Selenium: Extract Text of a div with cssSelector in Java - java

I am writing a JUnit test for a webpage, using Selenium, and I am trying to verify that the expected text exists within a page. The code of the webpage I am testing looks like this:
<div id="recipient_div_3" class="label_spacer">
<label class="nodisplay" for="Recipient_nickname"> recipient field: reqd info </label>
<span id="Recipient_nickname_div_2" class="required-field"> *</span>
Recipient:
</div>
I want to compare what is expected with what is on the page, so I want to use
Assert.assertTrue().
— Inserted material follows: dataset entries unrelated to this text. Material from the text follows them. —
(* ===== verification/OsTable.v ===== *)
(** * The process table ([src/sws/modules/common/os.cc])

    The guest kernel tells the simulator module about its processes: forks, exits, context
    switches, state changes.  The module gives every process a simulator pid ([spid]) that is
    never reused, unlike the kernel's pids, and keeps two indexes of the same [pid_info]
    objects, by pid and by spid; [sync_char] identifies processes by these spids.  The
    objects live in a heap, so that the sharing between the two indexes, deletions and
    null or dangling pointers are visible; [None] is a crash of the module.

    Register values, the bytes and words of the simulated memory and the address of a new
    object are arguments; printing is left out. *)

From S2P Require Import Prelude.

Module Os.

(** ** State *)

Record pid_info := PidInfo {
  pid : Z; spid : Z; kernel : bool; cpu : Z; state : Z; syscall : Z; cmd : list Z }.

Record PeriodicData := Periodic {
  user : Z; nice : Z; system : Z; softirq : Z; irq : Z; idle : Z; iowait : Z; steal : Z }.

(** [kernel_version] is not initialised by [init_procs]. *)
Record os_data_t := OsData {
  last_pid : Z; timer_count : Z; spid_max : Z;
  kstats : list Z; snapshot : list PeriodicData; stat_interval : Z;
  heap : gmap Z pid_info; procs : gmap Z Z; sprocs : gmap Z Z; current_process : gmap Z Z;
  kstat_2_4 : Z * Z; kernel_version : option Z }.

(** Per-processor account of context switches ([ctxtsw_hist] of [osacommon.h]). *)
Record ctxtsw_hist := CtxtswHist { last_ctxtsw_start : Z; tot_ctxtsw : Z; tot_ctxtsw_cyc : Z }.

Definition NULL : Z := 0.

Definition with_tables (h : gmap Z pid_info) (p sp : gmap Z Z) (s : os_data_t) : os_data_t :=
  OsData (last_pid s) (timer_count s) (spid_max s) (kstats s) (snapshot s) (stat_interval s)
    h p sp (current_process s) (kstat_2_4 s) (kernel_version s).

Definition with_current (c : gmap Z Z) (s : os_data_t) : os_data_t :=
  OsData (last_pid s) (timer_count s) (spid_max s) (kstats s) (snapshot s) (stat_interval s)
    (heap s) (procs s) (sprocs s) c (kstat_2_4 s) (kernel_version s).

Definition with_pids (l m : Z) (s : os_data_t) : os_data_t :=
  OsData l (timer_count s) m (kstats s) (snapshot s) (stat_interval s)
    (heap s) (procs s) (sprocs s) (current_process s) (kstat_2_4 s) (kernel_version s).

Definition with_kstats (k : list Z) (sn : list PeriodicData) (p24 : Z * Z) (v : option Z) (s : os_data_t) : os_data_t :=
  OsData (last_pid s) (timer_count s) (spid_max s) k sn (stat_interval s)
    (heap s) (procs s) (sprocs s) (current_process s) p24 v.

(** [new struct pid_info()] is zeroed. *)
Definition new_pid_info : pid_info := PidInfo 0 0 false 0 0 0 (replicate 256 0).

(** ** Operations *)

(** [p0] is the address of the first object. *)
Definition init_procs (ncpus : nat) (p0 : Z) (stale24 : Z * Z) : os_data_t :=
  OsData 0 0 1 [] [] 10000000
    {[ p0 := PidInfo 0 0 true 0 0 0 (replicate 256 0) ]} {[ 0 := p0 ]} {[ 0 := p0 ]}
    (list_to_map ((fun i => (i, 0)) <$> seqZ 0 (Z.of_nat ncpus)))
    stale24 None.

(** [os->procs[pid]]: [operator[]] of [std::map] inserts a null pointer for a new key. *)
Definition procs_at (p : Z) (s : os_data_t) : Z * os_data_t :=
  match procs s !! p with
  | Some pp => (pp, s)
  | None => (NULL, with_tables (heap s) (<[p := NULL]> (procs s)) (sprocs s) s)
  end.

(** Dereferencing a pointer to a [pid_info]. *)
Definition deref (pp : Z) (s : os_data_t) : option pid_info :=
  if pp =? NULL then None else heap s !! pp.

Definition store (pp : Z) (p : pid_info) (s : os_data_t) : os_data_t :=
  with_tables (<[pp := p]> (heap s)) (procs s) (sprocs s) s.

(** The loop of [os_sched] that copies the command line: zero bytes between the arguments
    become blanks, an empty one stops the copy; [n] iterations are left. *)
Fixpoint read_cmd (mem : Z -> Z) (n : nat) (i ptr : Z) (c : list Z) : list Z :=
  match n with
  | O => c
  | S n =>
    let b := s8 (mem ptr) in
    if (b =? 0) && (i =? 0) then <[Z.to_nat i := b]> c
    else read_cmd mem n (i + 1) (u64 (ptr + 1)) (<[Z.to_nat i := if b =? 0 then 32 else b]> c)
  end.

Definition sched_cmd (mem : Z -> Z) (len ptr : Z) (c : list Z) : list Z :=
  let len := if 255 <? len then 255 else len in
  let c := replicate (Z.to_nat (len + 1)) 0 ++ drop (Z.to_nat (len + 1)) c in
  if negb (ptr =? 0) && negb (len =? 0) then read_cmd mem (Z.to_nat (len - 1)) 0 ptr c else c.

(** A context switch to [p]; [cpunum] is the processor it happens on. *)
Definition os_sched (mem : Z -> Z) (cpunum p len ptr : Z) (s : os_data_t) : option os_data_t :=
  let '(pp, s) := procs_at p s in
  if pp =? NULL then Some s
  else
    i ← deref pp s;
    let i := PidInfo (pid i) (spid i) (kernel i) cpunum (state i) (syscall i) (sched_cmd mem len ptr (cmd i)) in
    let s := store pp i s in
    Some (with_current (<[cpunum := spid i]> (current_process s)) s).

Definition os_timer (s : os_data_t) : os_data_t :=
  OsData (last_pid s) (s32 (timer_count s + 1)) (spid_max s) (kstats s) (snapshot s) (stat_interval s)
    (heap s) (procs s) (sprocs s) (current_process s) (kstat_2_4 s) (kernel_version s).

(** [pp] is the address of the new object. *)
Definition os_fork (pp p : Z) (k : bool) (s : os_data_t) : os_data_t :=
  let i := PidInfo p (spid_max s) k (cpu new_pid_info) 256 (syscall new_pid_info) (cmd new_pid_info) in
  let s := with_pids p (u32 (spid_max s + 1)) s in
  let '(old, s) := procs_at p s in
  let h := if old =? NULL then heap s else delete old (heap s) in
  with_tables (<[pp := i]> h) (<[p := pp]> (procs s)) (<[spid i := pp]> (sprocs s)) s.

Definition os_exit (p : Z) (s : os_data_t) : option os_data_t :=
  let '(pp, s) := procs_at p s in
  i ← deref pp s;
  Some (with_tables (delete pp (heap s)) (delete p (procs s)) (delete (spid i) (sprocs s)) s).

Definition os_task_state (p st : Z) (s : os_data_t) : option os_data_t :=
  let '(pp, s) := procs_at p s in
  if pp =? NULL then Some s
  else
    i ← deref pp s;
    Some (store pp (PidInfo (pid i) (spid i) (kernel i) (cpu i) st (syscall i) (cmd i)) s).

Definition os_cur_syscall (p sc : Z) (s : os_data_t) : option os_data_t :=
  let '(pp, s) := procs_at p s in
  if pp =? NULL then Some s
  else
    i ← deref pp s;
    Some (store pp (PidInfo (pid i) (spid i) (kernel i) (cpu i) (state i) sc (cmd i)) s).

(** Context-switch accounting. *)
Definition os_enter_sched (now : Z) (c : ctxtsw_hist) : ctxtsw_hist :=
  CtxtswHist now (tot_ctxtsw c) (tot_ctxtsw_cyc c).

Definition os_exit_switch_to (now : Z) (c : ctxtsw_hist) : ctxtsw_hist :=
  if last_ctxtsw_start c =? 0 then c
  else CtxtswHist (last_ctxtsw_start c) (s64 (tot_ctxtsw c + 1))
         (s64 (tot_ctxtsw_cyc c + s64 (now - last_ctxtsw_start c))).

(** *** Kernel statistics *)

(** [os_kstat] registers the address of one processor's counters (truncated to 32 bits by
    the vector), [os_kstat_2_4] the one table of a 2.4 kernel. *)
Definition os_kstat (paddr : Z) (s : os_data_t) : os_data_t :=
  with_kstats (kstats s ++ [u32 paddr]) (snapshot s ++ [Periodic 0 0 0 0 0 0 0 0]) (kstat_2_4 s) (Some 2600) s.

Definition os_kstat_2_4 (ncpus : nat) (nrcpus paddr : Z) (s : os_data_t) : os_data_t :=
  with_kstats (kstats s ++ replicate ncpus (u32 paddr))
    (snapshot s ++ replicate ncpus (Periodic 0 0 0 0 0 0 0 0)) (paddr, nrcpus) (Some 2400) s.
I know that to get everything from the div, I can do
String element = driver.findElement(By.cssSelector("div[id='recipient_div_3']")).getText().replaceAll("\n", " ");
but this will return "reqd info * Recipient:"
Is there any way to just get the text from the div ("Recipient") using cssSelector, without the other tags?

You can't do this with a CSS selector, because CSS selectors don't have a fine-grained enough approach to express "the text node contained in the DIV but not its other contents". You can do that with an XPath locator, though:
driver.findElement(By.xpath("//div[#id='recipient_div_3']/text()")).getText()
That XPath expression will identify just the single text node that is a direct child of the DIV, rather than all the text contained within it and its child nodes.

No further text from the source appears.